* [WHAT TO DO]:
Here are the records. Write out exactly the lines between the one holding "(* ===== verification/SharingTheorems.v" and the one holding "(** C15: Access", inclusive.

[Records drawn from a dataset]
- Opening Delimiter -

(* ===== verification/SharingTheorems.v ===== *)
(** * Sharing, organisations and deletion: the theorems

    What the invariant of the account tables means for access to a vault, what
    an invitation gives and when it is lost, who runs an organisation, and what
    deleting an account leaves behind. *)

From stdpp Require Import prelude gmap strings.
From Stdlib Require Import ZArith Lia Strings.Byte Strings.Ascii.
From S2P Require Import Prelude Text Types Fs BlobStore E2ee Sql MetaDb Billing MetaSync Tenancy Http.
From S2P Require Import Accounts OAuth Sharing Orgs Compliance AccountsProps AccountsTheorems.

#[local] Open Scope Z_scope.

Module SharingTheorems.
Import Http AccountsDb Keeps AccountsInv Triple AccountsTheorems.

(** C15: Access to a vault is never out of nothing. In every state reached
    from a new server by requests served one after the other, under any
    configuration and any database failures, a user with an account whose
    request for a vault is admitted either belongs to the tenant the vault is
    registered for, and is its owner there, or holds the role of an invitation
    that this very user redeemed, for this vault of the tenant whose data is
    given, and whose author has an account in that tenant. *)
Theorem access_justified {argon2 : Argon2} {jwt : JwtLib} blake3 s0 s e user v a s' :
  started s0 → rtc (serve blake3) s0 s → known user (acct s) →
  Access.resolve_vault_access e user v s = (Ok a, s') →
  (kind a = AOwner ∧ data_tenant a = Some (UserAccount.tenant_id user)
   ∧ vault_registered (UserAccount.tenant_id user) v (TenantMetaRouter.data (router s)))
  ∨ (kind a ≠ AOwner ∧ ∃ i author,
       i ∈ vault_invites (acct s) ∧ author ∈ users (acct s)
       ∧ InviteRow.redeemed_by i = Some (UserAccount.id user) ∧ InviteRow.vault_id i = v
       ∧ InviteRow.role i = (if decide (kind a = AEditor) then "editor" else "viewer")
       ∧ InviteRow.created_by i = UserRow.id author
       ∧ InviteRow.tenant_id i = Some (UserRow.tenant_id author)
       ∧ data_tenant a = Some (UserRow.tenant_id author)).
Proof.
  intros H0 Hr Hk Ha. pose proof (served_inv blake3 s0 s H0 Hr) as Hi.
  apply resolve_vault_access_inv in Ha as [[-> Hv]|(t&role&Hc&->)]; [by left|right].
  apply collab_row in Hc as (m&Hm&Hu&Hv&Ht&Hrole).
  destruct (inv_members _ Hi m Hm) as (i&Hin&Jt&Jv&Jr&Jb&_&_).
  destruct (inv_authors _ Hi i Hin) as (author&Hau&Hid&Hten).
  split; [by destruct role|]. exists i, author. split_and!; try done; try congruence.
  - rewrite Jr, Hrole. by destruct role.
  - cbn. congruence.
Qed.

- Closing Delimiter -
- Opening Delimiter -

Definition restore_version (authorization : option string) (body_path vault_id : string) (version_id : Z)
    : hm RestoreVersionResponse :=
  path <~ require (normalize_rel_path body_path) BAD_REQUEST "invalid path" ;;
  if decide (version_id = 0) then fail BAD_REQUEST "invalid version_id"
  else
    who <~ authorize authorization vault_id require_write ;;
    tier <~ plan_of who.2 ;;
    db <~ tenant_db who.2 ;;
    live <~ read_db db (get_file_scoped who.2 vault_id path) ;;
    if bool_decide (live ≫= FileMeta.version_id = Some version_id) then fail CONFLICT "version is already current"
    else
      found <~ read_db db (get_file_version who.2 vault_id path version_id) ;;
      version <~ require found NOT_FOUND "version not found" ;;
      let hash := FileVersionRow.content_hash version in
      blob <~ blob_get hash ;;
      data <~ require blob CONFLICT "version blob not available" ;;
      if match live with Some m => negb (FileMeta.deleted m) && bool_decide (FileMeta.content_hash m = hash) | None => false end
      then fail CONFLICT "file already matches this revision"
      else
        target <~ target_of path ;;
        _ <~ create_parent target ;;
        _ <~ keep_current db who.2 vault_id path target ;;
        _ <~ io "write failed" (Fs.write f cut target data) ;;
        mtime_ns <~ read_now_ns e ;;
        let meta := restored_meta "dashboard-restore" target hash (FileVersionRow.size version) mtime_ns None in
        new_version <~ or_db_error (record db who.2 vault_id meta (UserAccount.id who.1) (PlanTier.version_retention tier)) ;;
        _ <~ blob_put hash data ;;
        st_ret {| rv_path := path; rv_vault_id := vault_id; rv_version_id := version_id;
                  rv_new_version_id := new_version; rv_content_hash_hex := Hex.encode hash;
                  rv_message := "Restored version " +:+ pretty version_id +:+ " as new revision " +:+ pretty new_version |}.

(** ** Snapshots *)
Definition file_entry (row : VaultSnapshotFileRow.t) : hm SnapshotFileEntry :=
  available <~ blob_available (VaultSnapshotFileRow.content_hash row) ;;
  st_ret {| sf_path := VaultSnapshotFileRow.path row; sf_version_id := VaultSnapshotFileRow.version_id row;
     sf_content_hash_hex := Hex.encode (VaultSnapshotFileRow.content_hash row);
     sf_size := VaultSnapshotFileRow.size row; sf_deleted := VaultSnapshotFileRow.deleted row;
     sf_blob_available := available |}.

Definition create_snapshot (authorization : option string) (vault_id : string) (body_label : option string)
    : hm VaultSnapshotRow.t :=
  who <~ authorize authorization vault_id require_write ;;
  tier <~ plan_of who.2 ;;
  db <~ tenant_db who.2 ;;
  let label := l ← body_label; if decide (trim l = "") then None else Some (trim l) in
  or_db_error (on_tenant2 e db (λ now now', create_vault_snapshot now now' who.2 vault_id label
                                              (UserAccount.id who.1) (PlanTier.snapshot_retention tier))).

- Closing Delimiter -
- Opening Delimiter -

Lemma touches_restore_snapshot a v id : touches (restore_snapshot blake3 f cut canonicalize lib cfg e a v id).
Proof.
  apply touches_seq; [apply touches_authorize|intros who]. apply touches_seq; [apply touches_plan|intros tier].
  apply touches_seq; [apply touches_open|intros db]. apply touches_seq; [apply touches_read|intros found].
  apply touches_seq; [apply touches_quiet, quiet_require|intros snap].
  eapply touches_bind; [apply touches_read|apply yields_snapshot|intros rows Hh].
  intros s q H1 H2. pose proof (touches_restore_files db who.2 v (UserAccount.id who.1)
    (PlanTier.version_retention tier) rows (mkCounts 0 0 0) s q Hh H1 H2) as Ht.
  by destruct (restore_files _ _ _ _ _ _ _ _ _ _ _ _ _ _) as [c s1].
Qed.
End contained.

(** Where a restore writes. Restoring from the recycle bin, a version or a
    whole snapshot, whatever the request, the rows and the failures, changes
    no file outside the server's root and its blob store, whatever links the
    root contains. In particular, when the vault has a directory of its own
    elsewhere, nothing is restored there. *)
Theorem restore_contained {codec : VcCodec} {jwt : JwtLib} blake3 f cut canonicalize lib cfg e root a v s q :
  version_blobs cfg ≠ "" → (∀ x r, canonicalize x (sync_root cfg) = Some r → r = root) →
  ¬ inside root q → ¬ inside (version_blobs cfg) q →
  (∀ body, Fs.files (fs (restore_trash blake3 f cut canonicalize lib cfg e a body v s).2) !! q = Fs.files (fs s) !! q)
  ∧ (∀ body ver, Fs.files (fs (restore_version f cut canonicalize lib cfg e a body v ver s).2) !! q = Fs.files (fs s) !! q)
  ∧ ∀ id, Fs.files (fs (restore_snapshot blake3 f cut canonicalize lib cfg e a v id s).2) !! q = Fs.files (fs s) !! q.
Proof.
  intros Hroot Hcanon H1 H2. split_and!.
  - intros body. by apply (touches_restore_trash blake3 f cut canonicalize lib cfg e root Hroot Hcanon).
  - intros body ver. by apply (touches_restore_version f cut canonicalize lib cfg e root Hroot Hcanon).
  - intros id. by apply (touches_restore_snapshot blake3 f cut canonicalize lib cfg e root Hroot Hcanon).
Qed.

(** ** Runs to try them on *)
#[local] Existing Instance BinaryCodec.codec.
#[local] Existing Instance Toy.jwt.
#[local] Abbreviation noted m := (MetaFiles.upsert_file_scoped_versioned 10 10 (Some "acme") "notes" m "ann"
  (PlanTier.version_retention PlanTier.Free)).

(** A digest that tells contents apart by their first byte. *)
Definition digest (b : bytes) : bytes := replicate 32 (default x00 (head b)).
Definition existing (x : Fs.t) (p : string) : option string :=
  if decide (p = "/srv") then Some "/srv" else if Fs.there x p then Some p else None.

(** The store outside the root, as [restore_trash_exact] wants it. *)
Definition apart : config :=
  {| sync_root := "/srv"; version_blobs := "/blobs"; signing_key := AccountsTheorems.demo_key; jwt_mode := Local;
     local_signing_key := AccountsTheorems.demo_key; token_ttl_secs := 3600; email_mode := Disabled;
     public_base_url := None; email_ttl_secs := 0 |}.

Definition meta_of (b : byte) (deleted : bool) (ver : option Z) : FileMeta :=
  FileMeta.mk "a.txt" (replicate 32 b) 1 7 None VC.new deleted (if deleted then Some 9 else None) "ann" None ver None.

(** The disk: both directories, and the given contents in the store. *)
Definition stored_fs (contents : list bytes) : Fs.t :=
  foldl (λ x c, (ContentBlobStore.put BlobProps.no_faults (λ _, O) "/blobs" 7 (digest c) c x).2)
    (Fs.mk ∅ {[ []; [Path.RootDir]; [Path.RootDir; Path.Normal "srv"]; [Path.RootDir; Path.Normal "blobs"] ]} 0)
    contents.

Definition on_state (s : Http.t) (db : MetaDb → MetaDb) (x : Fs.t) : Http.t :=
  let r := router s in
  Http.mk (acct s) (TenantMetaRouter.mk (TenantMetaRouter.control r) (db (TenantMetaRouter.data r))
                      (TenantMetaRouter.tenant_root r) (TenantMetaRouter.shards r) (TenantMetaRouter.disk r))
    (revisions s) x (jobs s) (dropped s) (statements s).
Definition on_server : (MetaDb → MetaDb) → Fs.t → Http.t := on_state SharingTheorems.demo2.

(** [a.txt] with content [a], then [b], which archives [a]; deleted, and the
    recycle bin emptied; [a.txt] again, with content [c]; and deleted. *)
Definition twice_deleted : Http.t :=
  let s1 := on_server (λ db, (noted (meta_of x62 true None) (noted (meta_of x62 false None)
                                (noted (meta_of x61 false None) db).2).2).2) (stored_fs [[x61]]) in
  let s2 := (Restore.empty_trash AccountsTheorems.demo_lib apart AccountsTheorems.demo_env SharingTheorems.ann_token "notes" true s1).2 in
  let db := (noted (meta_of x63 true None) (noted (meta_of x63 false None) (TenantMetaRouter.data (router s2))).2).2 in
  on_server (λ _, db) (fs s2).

- Closing Delimiter -

* [RESPONSE BOX]:
(* ===== verification/SharingTheorems.v ===== *)
(** * Sharing, organisations and deletion: the theorems

    What the invariant of the account tables means for access to a vault, what
    an invitation gives and when it is lost, who runs an organisation, and what
    deleting an account leaves behind. *)

From stdpp Require Import prelude gmap strings.
From Stdlib Require Import ZArith Lia Strings.Byte Strings.Ascii.
From S2P Require Import Prelude Text Types Fs BlobStore E2ee Sql MetaDb Billing MetaSync Tenancy Http.
From S2P Require Import Accounts OAuth Sharing Orgs Compliance AccountsProps AccountsTheorems.

#[local] Open Scope Z_scope.

Module SharingTheorems.
Import Http AccountsDb Keeps AccountsInv Triple AccountsTheorems.

(** C15: Access to a vault is never out of nothing. In every state reached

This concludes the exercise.